**WORK TASK**
Your answer should hold all lines of the entries that include the word "CompletionSlotMismatch".

**DATA SHOWN**
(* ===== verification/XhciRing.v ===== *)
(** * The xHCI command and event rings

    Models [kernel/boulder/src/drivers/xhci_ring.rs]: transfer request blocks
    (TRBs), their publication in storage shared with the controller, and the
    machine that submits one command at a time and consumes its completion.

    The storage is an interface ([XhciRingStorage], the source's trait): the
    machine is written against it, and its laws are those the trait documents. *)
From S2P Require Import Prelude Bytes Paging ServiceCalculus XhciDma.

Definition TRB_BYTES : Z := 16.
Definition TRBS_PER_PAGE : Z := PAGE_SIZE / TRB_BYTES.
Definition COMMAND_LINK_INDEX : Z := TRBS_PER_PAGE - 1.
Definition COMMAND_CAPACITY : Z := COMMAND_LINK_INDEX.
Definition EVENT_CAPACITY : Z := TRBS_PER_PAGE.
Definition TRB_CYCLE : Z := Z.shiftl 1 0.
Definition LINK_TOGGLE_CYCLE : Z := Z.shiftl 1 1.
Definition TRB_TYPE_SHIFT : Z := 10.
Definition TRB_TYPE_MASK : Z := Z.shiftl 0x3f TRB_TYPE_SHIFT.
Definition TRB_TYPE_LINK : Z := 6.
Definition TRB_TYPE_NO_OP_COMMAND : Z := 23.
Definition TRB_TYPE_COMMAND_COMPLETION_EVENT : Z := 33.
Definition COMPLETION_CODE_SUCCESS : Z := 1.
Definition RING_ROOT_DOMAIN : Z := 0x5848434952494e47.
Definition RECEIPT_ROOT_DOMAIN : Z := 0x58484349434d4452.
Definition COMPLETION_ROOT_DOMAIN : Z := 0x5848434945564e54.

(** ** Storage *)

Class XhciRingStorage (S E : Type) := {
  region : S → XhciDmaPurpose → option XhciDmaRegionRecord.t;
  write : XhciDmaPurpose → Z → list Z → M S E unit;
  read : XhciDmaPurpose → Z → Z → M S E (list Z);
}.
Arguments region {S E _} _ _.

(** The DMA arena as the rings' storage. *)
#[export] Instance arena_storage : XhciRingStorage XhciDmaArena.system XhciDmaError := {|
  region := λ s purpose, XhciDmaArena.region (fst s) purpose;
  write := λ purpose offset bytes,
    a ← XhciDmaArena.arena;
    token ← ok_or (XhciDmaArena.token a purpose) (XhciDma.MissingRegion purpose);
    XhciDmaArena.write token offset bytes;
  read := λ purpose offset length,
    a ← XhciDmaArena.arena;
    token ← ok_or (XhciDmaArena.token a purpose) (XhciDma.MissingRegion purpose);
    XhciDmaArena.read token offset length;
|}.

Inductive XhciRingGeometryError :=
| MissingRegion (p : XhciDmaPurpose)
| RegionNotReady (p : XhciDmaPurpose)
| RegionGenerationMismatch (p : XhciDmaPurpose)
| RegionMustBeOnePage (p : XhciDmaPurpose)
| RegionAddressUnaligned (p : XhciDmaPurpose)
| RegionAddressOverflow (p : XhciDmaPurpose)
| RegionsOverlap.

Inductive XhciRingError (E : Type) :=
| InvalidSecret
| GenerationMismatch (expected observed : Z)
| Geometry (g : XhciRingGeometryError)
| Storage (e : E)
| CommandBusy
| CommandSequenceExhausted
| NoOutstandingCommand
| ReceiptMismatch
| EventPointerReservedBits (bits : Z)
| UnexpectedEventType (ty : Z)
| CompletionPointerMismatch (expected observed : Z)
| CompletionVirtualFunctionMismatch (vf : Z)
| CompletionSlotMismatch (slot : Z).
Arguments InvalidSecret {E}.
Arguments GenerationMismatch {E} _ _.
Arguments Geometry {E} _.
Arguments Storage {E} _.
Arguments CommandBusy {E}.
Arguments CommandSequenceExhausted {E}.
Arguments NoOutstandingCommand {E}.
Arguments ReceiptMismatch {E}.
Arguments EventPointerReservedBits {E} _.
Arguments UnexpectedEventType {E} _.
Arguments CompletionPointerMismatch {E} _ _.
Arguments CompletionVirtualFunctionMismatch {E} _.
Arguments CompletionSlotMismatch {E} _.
--
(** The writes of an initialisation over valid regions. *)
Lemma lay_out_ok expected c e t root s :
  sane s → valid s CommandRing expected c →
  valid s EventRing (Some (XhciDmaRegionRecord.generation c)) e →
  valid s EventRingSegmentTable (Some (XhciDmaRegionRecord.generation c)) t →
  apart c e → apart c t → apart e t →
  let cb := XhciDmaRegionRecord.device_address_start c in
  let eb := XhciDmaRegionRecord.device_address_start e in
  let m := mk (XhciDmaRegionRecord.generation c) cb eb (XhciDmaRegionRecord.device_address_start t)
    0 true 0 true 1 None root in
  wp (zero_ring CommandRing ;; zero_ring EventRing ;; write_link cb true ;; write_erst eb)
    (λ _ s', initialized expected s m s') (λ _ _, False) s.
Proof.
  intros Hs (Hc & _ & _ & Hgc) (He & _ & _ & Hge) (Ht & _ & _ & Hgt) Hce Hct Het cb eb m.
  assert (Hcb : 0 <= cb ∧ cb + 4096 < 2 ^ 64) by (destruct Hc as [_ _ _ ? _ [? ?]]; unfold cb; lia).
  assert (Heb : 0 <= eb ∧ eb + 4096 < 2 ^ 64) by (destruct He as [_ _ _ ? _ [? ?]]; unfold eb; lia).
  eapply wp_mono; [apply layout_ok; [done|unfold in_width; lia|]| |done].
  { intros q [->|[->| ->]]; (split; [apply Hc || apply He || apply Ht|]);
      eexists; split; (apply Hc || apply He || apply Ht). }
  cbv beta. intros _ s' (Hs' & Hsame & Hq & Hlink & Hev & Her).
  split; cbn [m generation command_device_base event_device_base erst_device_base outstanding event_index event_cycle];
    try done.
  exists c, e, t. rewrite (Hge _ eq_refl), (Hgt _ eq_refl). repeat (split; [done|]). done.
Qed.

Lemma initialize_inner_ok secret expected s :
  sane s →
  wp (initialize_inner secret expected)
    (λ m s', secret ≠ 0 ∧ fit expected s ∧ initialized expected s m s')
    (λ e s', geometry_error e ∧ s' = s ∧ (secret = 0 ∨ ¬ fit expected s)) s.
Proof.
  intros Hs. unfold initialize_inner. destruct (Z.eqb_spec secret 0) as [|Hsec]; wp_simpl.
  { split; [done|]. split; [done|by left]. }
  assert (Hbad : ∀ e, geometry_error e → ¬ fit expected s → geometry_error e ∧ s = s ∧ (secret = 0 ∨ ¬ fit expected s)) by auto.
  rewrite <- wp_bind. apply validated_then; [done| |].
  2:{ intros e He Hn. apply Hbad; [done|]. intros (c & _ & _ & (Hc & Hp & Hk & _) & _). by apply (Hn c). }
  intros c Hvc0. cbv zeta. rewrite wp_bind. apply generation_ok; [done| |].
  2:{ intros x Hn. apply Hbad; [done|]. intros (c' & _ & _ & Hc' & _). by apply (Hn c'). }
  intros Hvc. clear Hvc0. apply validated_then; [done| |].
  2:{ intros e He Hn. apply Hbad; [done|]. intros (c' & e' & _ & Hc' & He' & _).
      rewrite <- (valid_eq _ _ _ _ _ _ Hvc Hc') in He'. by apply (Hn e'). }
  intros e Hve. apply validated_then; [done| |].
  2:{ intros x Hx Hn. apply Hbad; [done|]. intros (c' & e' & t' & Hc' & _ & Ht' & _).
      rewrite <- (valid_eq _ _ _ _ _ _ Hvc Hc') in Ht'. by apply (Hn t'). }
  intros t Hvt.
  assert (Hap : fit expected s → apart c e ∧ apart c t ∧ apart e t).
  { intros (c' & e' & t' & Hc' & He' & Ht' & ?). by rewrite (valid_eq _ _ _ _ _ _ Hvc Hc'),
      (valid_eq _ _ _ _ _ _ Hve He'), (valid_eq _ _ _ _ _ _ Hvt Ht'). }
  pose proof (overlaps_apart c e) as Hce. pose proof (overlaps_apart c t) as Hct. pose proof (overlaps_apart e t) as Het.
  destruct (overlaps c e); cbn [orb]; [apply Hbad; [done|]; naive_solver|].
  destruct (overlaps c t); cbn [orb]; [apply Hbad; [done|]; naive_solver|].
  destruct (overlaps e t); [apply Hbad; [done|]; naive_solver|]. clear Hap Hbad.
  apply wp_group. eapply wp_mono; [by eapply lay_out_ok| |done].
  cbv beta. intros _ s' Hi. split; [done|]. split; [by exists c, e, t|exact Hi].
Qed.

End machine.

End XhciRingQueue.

**ANSWER SECTION**
| CompletionSlotMismatch (slot : Z).
Arguments CompletionSlotMismatch {E} _.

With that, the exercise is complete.